**Problem to solve:**
Please return every line of the records below that holds the word "layer".

**Collected data:**
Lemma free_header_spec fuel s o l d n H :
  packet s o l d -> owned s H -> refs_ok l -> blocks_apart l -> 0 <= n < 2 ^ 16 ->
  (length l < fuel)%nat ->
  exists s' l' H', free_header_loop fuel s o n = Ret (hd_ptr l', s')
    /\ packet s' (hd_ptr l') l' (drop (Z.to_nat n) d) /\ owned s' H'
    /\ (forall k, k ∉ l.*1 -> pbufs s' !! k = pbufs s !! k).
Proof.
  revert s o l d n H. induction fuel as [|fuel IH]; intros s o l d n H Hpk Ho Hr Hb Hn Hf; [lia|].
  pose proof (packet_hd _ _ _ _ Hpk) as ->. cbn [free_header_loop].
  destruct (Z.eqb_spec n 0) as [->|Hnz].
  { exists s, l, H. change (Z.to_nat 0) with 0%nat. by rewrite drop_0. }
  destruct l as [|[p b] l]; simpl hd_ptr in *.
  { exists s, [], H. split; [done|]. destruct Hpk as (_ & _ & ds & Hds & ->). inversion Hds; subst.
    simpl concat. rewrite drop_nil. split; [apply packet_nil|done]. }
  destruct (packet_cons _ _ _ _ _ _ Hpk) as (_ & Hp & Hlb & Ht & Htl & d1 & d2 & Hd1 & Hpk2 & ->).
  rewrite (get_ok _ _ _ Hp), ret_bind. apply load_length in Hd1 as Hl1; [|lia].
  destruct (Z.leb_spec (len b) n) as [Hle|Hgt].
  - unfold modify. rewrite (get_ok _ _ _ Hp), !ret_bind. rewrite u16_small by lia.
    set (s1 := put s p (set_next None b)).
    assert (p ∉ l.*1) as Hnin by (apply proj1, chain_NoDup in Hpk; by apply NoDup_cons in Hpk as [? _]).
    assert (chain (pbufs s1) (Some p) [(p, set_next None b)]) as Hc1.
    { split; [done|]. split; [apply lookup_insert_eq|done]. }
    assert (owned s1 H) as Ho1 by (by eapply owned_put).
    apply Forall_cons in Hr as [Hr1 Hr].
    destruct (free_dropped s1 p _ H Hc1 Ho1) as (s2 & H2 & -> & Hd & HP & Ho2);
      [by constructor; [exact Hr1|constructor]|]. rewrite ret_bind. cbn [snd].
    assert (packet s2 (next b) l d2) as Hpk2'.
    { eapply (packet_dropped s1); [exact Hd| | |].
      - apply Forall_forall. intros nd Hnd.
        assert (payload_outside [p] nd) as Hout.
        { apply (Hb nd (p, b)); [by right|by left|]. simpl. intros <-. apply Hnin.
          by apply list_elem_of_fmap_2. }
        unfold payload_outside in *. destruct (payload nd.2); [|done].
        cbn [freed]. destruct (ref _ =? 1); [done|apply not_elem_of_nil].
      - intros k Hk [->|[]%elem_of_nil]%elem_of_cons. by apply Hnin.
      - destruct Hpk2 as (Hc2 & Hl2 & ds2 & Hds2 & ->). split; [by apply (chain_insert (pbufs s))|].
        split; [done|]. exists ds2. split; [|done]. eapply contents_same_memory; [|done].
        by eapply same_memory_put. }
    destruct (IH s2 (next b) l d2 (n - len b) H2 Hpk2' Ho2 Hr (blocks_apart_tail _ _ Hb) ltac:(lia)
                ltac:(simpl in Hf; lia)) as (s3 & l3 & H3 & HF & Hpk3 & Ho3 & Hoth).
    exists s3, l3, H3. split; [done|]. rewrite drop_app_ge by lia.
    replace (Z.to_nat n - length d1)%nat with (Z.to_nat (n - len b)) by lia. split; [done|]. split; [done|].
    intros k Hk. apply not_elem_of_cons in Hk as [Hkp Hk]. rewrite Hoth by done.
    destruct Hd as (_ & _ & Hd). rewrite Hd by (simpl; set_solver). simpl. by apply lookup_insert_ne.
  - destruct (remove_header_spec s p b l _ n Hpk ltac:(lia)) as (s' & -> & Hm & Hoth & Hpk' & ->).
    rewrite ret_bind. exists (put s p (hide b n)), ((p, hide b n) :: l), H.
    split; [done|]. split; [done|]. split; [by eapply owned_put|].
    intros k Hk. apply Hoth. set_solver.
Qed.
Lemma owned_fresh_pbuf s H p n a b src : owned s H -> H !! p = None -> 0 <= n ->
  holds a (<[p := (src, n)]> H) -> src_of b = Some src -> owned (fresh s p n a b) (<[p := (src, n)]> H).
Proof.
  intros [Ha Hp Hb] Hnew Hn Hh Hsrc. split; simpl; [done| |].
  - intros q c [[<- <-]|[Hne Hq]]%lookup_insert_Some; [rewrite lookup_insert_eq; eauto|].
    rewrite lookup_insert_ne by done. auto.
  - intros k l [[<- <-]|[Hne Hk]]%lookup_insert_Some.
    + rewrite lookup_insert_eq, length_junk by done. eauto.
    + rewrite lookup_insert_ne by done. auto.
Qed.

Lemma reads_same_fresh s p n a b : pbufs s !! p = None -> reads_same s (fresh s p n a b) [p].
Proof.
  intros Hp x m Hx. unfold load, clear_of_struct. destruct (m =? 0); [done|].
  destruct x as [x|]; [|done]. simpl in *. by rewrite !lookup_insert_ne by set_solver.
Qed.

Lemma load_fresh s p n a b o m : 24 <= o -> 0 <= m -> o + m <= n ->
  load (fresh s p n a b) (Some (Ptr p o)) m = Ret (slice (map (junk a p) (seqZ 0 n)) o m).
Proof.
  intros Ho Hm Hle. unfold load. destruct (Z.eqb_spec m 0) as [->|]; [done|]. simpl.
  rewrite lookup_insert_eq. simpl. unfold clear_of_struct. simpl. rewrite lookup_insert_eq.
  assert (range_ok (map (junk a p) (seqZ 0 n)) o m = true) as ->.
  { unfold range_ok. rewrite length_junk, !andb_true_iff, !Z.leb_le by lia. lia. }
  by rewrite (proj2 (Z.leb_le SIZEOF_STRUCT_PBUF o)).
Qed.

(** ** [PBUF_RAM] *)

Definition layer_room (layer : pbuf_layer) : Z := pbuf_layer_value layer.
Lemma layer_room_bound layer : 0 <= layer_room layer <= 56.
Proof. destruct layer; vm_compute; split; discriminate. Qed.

**Solution to this task:**
Definition layer_room (layer : pbuf_layer) : Z := pbuf_layer_value layer.
Lemma layer_room_bound layer : 0 <= layer_room layer <= 56.
Proof. destruct layer; vm_compute; split; discriminate. Qed.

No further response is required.